Material for the task:
(* ===== verification/BatchHandlers.v ===== *)
(** * The batch handlers of the API server

    [internal/apiserver/batch/batch_handler.go] over the modelled clients, with
    the conversions of [shared/converter/batch_converter.go]: create, list,
    retrieve and cancel.  The JSON encoding of a batch's spec is a parameter;
    the decoded request body, the new UUID and the injected trace context are
    inputs.  In [CancelBatch] the other clients of the database act between any
    two calls ([ce_others]). *)

From Stdlib Require Import ZArith Lia Ascii String.
From stdpp Require Import base gmap strings list sorting pretty.
From S2P Require Import Prelude Openai Store StoreOps Ownership Planner Preprocess Files ResultStore Finalizer Query.
From S2P Require Import Events Rest FileItems.
Local Open Scope string_scope.
Local Open Scope Z_scope.

(** ** Batches ([openai.Batch]) *)
Record BatchSpec := {
  sp_Endpoint : string; sp_InputFileID : string; sp_CompletionWindow : string; sp_Metadata : gmap string string;
  sp_CreatedAt : Z }.
Record Batch := { b_ID : string; b_Spec : BatchSpec; b_Info : BatchStatusInfo }.
Definition zeroSpec : BatchSpec :=
  {| sp_Endpoint := ""; sp_InputFileID := ""; sp_CompletionWindow := ""; sp_Metadata := ∅; sp_CreatedAt := 0 |}.
Definition zeroInfo : BatchStatusInfo :=
  {| Status := ""; OutputFileID := None; ErrorFileID := None; CancelledAt := None; CancellingAt := None;
     CompletedAt := None; ExpiredAt := None; ExpiresAt := None; FailedAt := None; FinalizingAt := None;
     InProgressAt := None; Model := ""; RequestCounts := {| Total := 0; Completed := 0; Failed := 0 |};
     Errors := None; Usage := None |}.
Record ListBatchResponse := {
  lb_Data : list Batch; lb_HasMore : bool; lb_FirstID : option string; lb_LastID : option string }.

(** [time.Unix(sec, 0).Add(d).UnixMicro()]. *)
Definition deadline_micro (sec d : Z) : Z :=
  wrap64 ((sec + d / 1000000000) * 1000000 + (d mod 1000000000) / 1000).

Section BatchHandlers.
Context (marshal_spec : BatchSpec → string) (unmarshal_spec : string → option BatchSpec).

(** ** Conversion *)
Definition batch_priority (spec : BatchSpec) : result Z :=
  if negb (bool_decide (sp_CompletionWindow spec = "")) && (0 <? sp_CreatedAt spec) then
    match Duration.ParseDuration (sp_CompletionWindow spec) with
    | None => Err (ErrOther "failed to parse completion window")
    | Some d => Ok (deadline_micro (sp_CreatedAt spec) d)
    end
  else Ok 0.
(** The fields the converter leaves alone are Go zero values. *)
Definition BatchToDBItem (batch : Batch) (tenantID : string) (tags : gmap string string) : result BatchItem :=
  match batch_priority (b_Spec batch) with
  | Err e => Err e
  | Ok priority =>
      Ok {| bi_ID := b_ID batch;
            bi_row := {| r_tenant := tenantID; r_expiry := default 0 (ExpiresAt (b_Info batch)); r_tags := tags;
                         r_spec := marshal_spec (b_Spec batch); r_status := Some (b_Info batch); r_processor := None;
                         r_priority := Some priority; r_epoch := 0; r_attempts := 0; r_resumable := false;
                         r_lease := None |};
            bi_BumpEpoch := false; bi_ExpectedResumable := None |}
  end.
Definition DBItemToBatch (item : string * Row) : result Batch :=
  match (if bool_decide (r_spec item.2 = "") then Some zeroSpec else unmarshal_spec (r_spec item.2)) with
  | None => Err (ErrOther "failed to unmarshal batch spec")
  | Some spec => Ok {| b_ID := item.1; b_Spec := spec; b_Info := default zeroInfo (r_status item.2) |}
  end.
(** A conversion whose failure is an internal error. *)
Definition convert (item : string * Row) : HM Batch :=
  match DBItemToBatch item with Ok b => reply b | Err _ => refuse internalServerError end.

Context (cfg : APIConfig).

(** ** [CreateBatch] *)
Record CreateEnv := {
  cr_createdAt : Z; cr_now : Z; cr_file : net; cr_store : net; cr_uuid : string; cr_trace : gmap string string }.
Definition NewBatchID (uuid : string) : string := BatchIDPrefix +:+ uuid.

(** Later assignments to a tag win. *)
Definition create_tags (env : CreateEnv) (r : Request) (req : CreateBatchRequest) : gmap string string :=
  let expires := match cbr_OutputExpiresAfter req with
                 | Some oea => <["output_expires_after_seconds" := pretty (Seconds oea)]>
                                 (<["output_expires_after_anchor" := Anchor oea]> ∅)
                 | None => ∅
                 end in
  let headers := foldl (λ tags h, let v := LastHeaderValue r h "" in
                                  if bool_decide (v = "") then tags else <["pth:" +:+ h := v]> tags)
                       expires (ac_PassThroughHeaders cfg) in
  foldl (λ tags kv, <["otel:" +:+ kv.1 := kv.2]> tags) headers (map_to_list (cr_trace env)).

Definition new_batch (env : CreateEnv) (req : CreateBatchRequest) : Batch :=
  {| b_ID := NewBatchID (cr_uuid env);
     b_Spec := {| sp_Endpoint := Endpoint req; sp_InputFileID := InputFileID req;
                  sp_CompletionWindow := CompletionWindow req; sp_Metadata := Metadata req;
                  sp_CreatedAt := cr_createdAt env |};
     b_Info := set_Status BatchStatusValidating zeroInfo |}.

(** [body] is the outcome of [DecodeJSON]. *)
Definition CreateBatch (env : CreateEnv) (r : Request) (body : result CreateBatchRequest) : HM Batch :=
  match body with
  | Err _ => refuse (NewAPIError StatusBadRequest "" "failed to decode request")
  | Ok req =>
  match ValidateWithEndpointAllowlist (ac_Allowlist cfg) req with
  | Err _ => refuse (NewAPIError StatusBadRequest "" "failed to validate request")
  | Ok _ =>
      let tenantID := tenant_of cfg r in
      page <-- call (on_files (FileDBGet (cr_now env) (cr_file env) (file_by_id (InputFileID req) tenantID) 0 1)) ise ;;
      match page.1.1 with
      | [] => refuse (NewAPIError StatusBadRequest "invalid_request_error"
                        ("Input file with ID '" +:+ InputFileID req +:+ "' not found"))
      | file :: _ =>
          if negb (bool_decide (fr_purpose file.2 = FileObjectPurposeBatch))
          then refuse (NewAPIError StatusBadRequest "invalid_request_error"
                         ("Input file '" +:+ InputFileID req +:+ "' has purpose '" +:+ fr_purpose file.2
                          +:+ "', but must have purpose 'batch'"))
          else
            let batch := new_batch env req in
            match BatchToDBItem batch tenantID (create_tags env r req) with
            | Err _ => refuse internalServerError
            | Ok dbItem => _ <-- call (on_adb (DBStore (cr_store env) (Some dbItem))) ise ;; reply batch
            end
      end
  end end.

(** ** [ListBatches] *)
Definition page_query (tenantID afterID : string) : BatchQuery :=
  {| bq_IDs := []; bq_TenantID := tenantID; bq_TagSelectors := ∅; bq_TagsOr := false; bq_Expired := false;
     bq_AfterID := afterID; bq_Descending := false; bq_ProcessorID := ""; bq_NonTerminal := false;
     bq_HasProcessorID := false |}.
Definition parse_limit (limitStr : string) : Response Z :=
  if bool_decide (limitStr = "") then Reply 20
  else match Sscanf_d limitStr with
       | None => Refuse (NewAPIError StatusBadRequest "" "invalid limit parameter: must be an integer")
       | Some v => if (v <? 1) || (100 <? v)
                   then Refuse (NewAPIError StatusBadRequest "" "invalid limit parameter: must be between 1 and 100")
                   else Reply v
       end.
Definition list_response (batches : list Batch) (more : bool) : ListBatchResponse :=
  {| lb_Data := batches; lb_HasMore := more; lb_FirstID := b_ID <$> head batches; lb_LastID := b_ID <$> last batches |}.
Fixpoint convert_all (items : list (string * Row)) : HM (list Batch) :=
  match items with
  | [] => reply []
  | item :: items' => b <-- convert item ;; bs <-- convert_all items' ;; reply (b :: bs)
  end.
Definition ListBatches (now : Z) (n : net) (r : Request) : HM ListBatchResponse :=
  match parse_limit (rq_Query r "limit") with
  | Refuse e => refuse e
  | Reply limit =>
      match ParseAfter (rq_Query r "after") BatchIDPrefix with
      | Err _ => refuse (NewAPIError StatusBadRequest "" "invalid after parameter")
      | Ok (after, afterID) =>
          page <-- call (on_adb (DBGet now n (Some (page_query (tenant_of cfg r) afterID)) true after (Z.to_nat limit))) ise ;;
          batches <-- convert_all page.1.1 ;;
          reply (list_response batches page.2)
      end
  end.

(** ** [RetrieveBatch] *)
Definition id_query (batchID tenantID : string) : BatchQuery :=
  {| bq_IDs := [batchID]; bq_TenantID := tenantID; bq_TagSelectors := ∅; bq_TagsOr := false; bq_Expired := false;
     bq_AfterID := ""; bq_Descending := false; bq_ProcessorID := ""; bq_NonTerminal := false;
     bq_HasProcessorID := false |}.
Definition notFound (batchID : string) : APIError :=
  NewAPIError StatusNotFound "" ("Batch with ID " +:+ batchID +:+ " not found").
Definition getBatchItemFromDB (now : Z) (n : net) (r : Request) : HM (string * Row) :=
  let batchID := rq_PathValue r in
  if bool_decide (batchID = "") then refuse (NewAPIError StatusBadRequest "" "batch_id is required")
  else
    let tenantID := tenant_of cfg r in
    page <-- call (on_adb (DBGet now n (Some (id_query batchID tenantID)) true 0 1)) ise ;;
    match page.1.1 with
    | [] => refuse (notFound batchID)
    | item :: _ => if negb (bool_decide (r_tenant item.2 = tenantID)) then refuse (notFound batchID) else reply item
    end.
Definition RetrieveBatch (now : Z) (n : net) (r : Request) : HM Batch :=
  item <-- getBatchItemFromDB now n r ;; convert item.

(** ** [CancelBatch] *)

(** Clocks, outcomes and what others do, by the order of the calls: the first
    read 0, the queue removal 1, the second read 2, and for attempt [k] of
    [markCancelling] the update [2k+1] and the read [2k+2]. *)
Record CancelEnv := {
  ce_now : nat → Z; ce_clock : nat → Z; ce_others : nat → list Stmt; ce_net : nat → net; ce_locked : gset string;
  ce_event : Z * net }.

Definition maxCancelAttempts : nat := 3.
Definition cancelling_doc (at_ : Z) (d : BatchStatusInfo) : BatchStatusInfo :=
  set_CancellingAt (Some at_) (set_Status BatchStatusCancelling d).
(** The write of one attempt: conditional on the status document, the epoch
    and the class of the row it is based on. *)
Definition cancel_item (tenantID : string) (at_ : Z) (item : string * Row) (batch : Batch) : result BatchItem :=
  match BatchToDBItem {| b_ID := b_ID batch; b_Spec := b_Spec batch; b_Info := cancelling_doc at_ (b_Info batch) |}
          tenantID (r_tags item.2) with
  | Err e => Err e
  | Ok it => Ok {| bi_ID := bi_ID it; bi_row := set_r_epoch (r_epoch item.2) (bi_row it); bi_BumpEpoch := false;
                   bi_ExpectedResumable := Some (r_resumable item.2) |}
  end.
Fixpoint mark_loop (env : CancelEnv) (tenantID : string) (fromStatus : BatchStatus) (left attempt : nat)
    (item : string * Row) (batch : Batch) : M AWorld Batch :=
  match left with
  | O => throw (ErrOther "unreachable")
  | S left' =>
      let at_ := ce_clock env (2 * attempt + 1) in
      match cancel_item tenantID at_ item batch with
      | Err e => throw e
      | Ok dbItem =>
          meanwhile (ce_others env (2 * attempt + 1)) ;;;
          w <- try (on_adb (DBUpdate (ce_net env (2 * attempt + 1)) (Some dbItem) (r_status item.2))) ;;
          match w with
          | Ok _ => ret {| b_ID := b_ID batch; b_Spec := b_Spec batch; b_Info := cancelling_doc at_ (b_Info batch) |}
          | Err e =>
              if negb (bool_decide (e = ErrConflict)) || (left' =? 0)%nat then throw e
              else
                meanwhile (ce_others env (2 * attempt + 2)) ;;;
                page <- on_adb (DBGet (ce_now env (2 * attempt + 2)) (ce_net env (2 * attempt + 2))
                                  (Some (id_query item.1 tenantID)) true 0 1) ;;
                match page.1.1 with
                | [fresh] =>
                    if negb (r_epoch fresh.2 =? r_epoch item.2) then throw ErrConflict
                    else match DBItemToBatch fresh with
                         | Err e => throw e
                         | Ok freshBatch =>
                             if negb (bool_decide (Status (b_Info freshBatch) = fromStatus)) then throw ErrConflict
                             else mark_loop env tenantID fromStatus left' (S attempt) fresh freshBatch
                         end
                | _ => throw ErrConflict
                end
          end
      end
  end.
Definition markCancelling (env : CancelEnv) (tenantID : string) (item : string * Row) (batch : Batch) : M AWorld Batch :=
  mark_loop env tenantID (Status (b_Info batch)) maxCancelAttempts 1 item batch.

Definition cancel_event (batchID : string) : BatchEvent :=
  {| be_ID := batchID; be_Type := BatchEventCancel; be_TTL := ac_BatchEventTTLSeconds cfg |}.
Definition send_cancel (env : CancelEnv) (batch : Batch) : HM Batch :=
  _ <-- call (on_ev (ECProducerSendEvents (ce_clock env 0) (λ _, ce_event env) [cancel_event (b_ID batch)])) ise ;;
  reply batch.
Definition cancel_error (e : err) : APIError :=
  if bool_decide (e = ErrConflict) then NewAPIError StatusConflict "" "batch changed state during cancel, retry"
  else internalServerError.

Definition queue_job (batchID : string) : BatchJobPriority :=
  {| bj_ID := batchID; bj_SLO := None; bj_Epoch := 0; bj_ProcessorID := ""; bj_ExpectedStatus := "";
     bj_RecoveryAttempts := 0; bj_Resumable := false |}.
Definition CancelBatch (env : CancelEnv) (r : Request) : HM Batch :=
  _ <-- call (meanwhile (ce_others env 0)) ise ;;
  item <-- getBatchItemFromDB (ce_now env 0) (ce_net env 0) r ;;
  batch <-- convert item ;;
  let status := Status (b_Info batch) in
  if bool_decide (status = BatchStatusCancelled) then reply batch
  else if negb (IsCancellable status)
  then refuse (NewAPIError StatusBadRequest "" ("Batch with status " +:+ status +:+ " cannot be cancelled"))
  else if bool_decide (status = BatchStatusCancelling) then send_cancel env batch
  else
    _ <-- call (meanwhile (ce_others env 1)) ise ;;
    nDeleted <-- call (on_adb (PQDelete (ce_clock env 1) (ce_net env 1) (ce_locked env) (Some (queue_job (b_ID batch))))) ise ;;
    match nDeleted with
    | S _ =>
        _ <-- call (meanwhile (ce_others env 2)) ise ;;
        freshItem <-- getBatchItemFromDB (ce_now env 2) (ce_net env 2) r ;;
        convert freshItem
    | O =>
        batch <-- call (markCancelling env (tenant_of cfg r) item batch) cancel_error ;;
        send_cancel env batch
    end.
End BatchHandlers.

Task objective: Only lines that contain "pretty" are needed, so copy each of them from the data.

Result for this exercise:
From stdpp Require Import base gmap strings list sorting pretty.
                 | Some oea => <["output_expires_after_seconds" := pretty (Seconds oea)]>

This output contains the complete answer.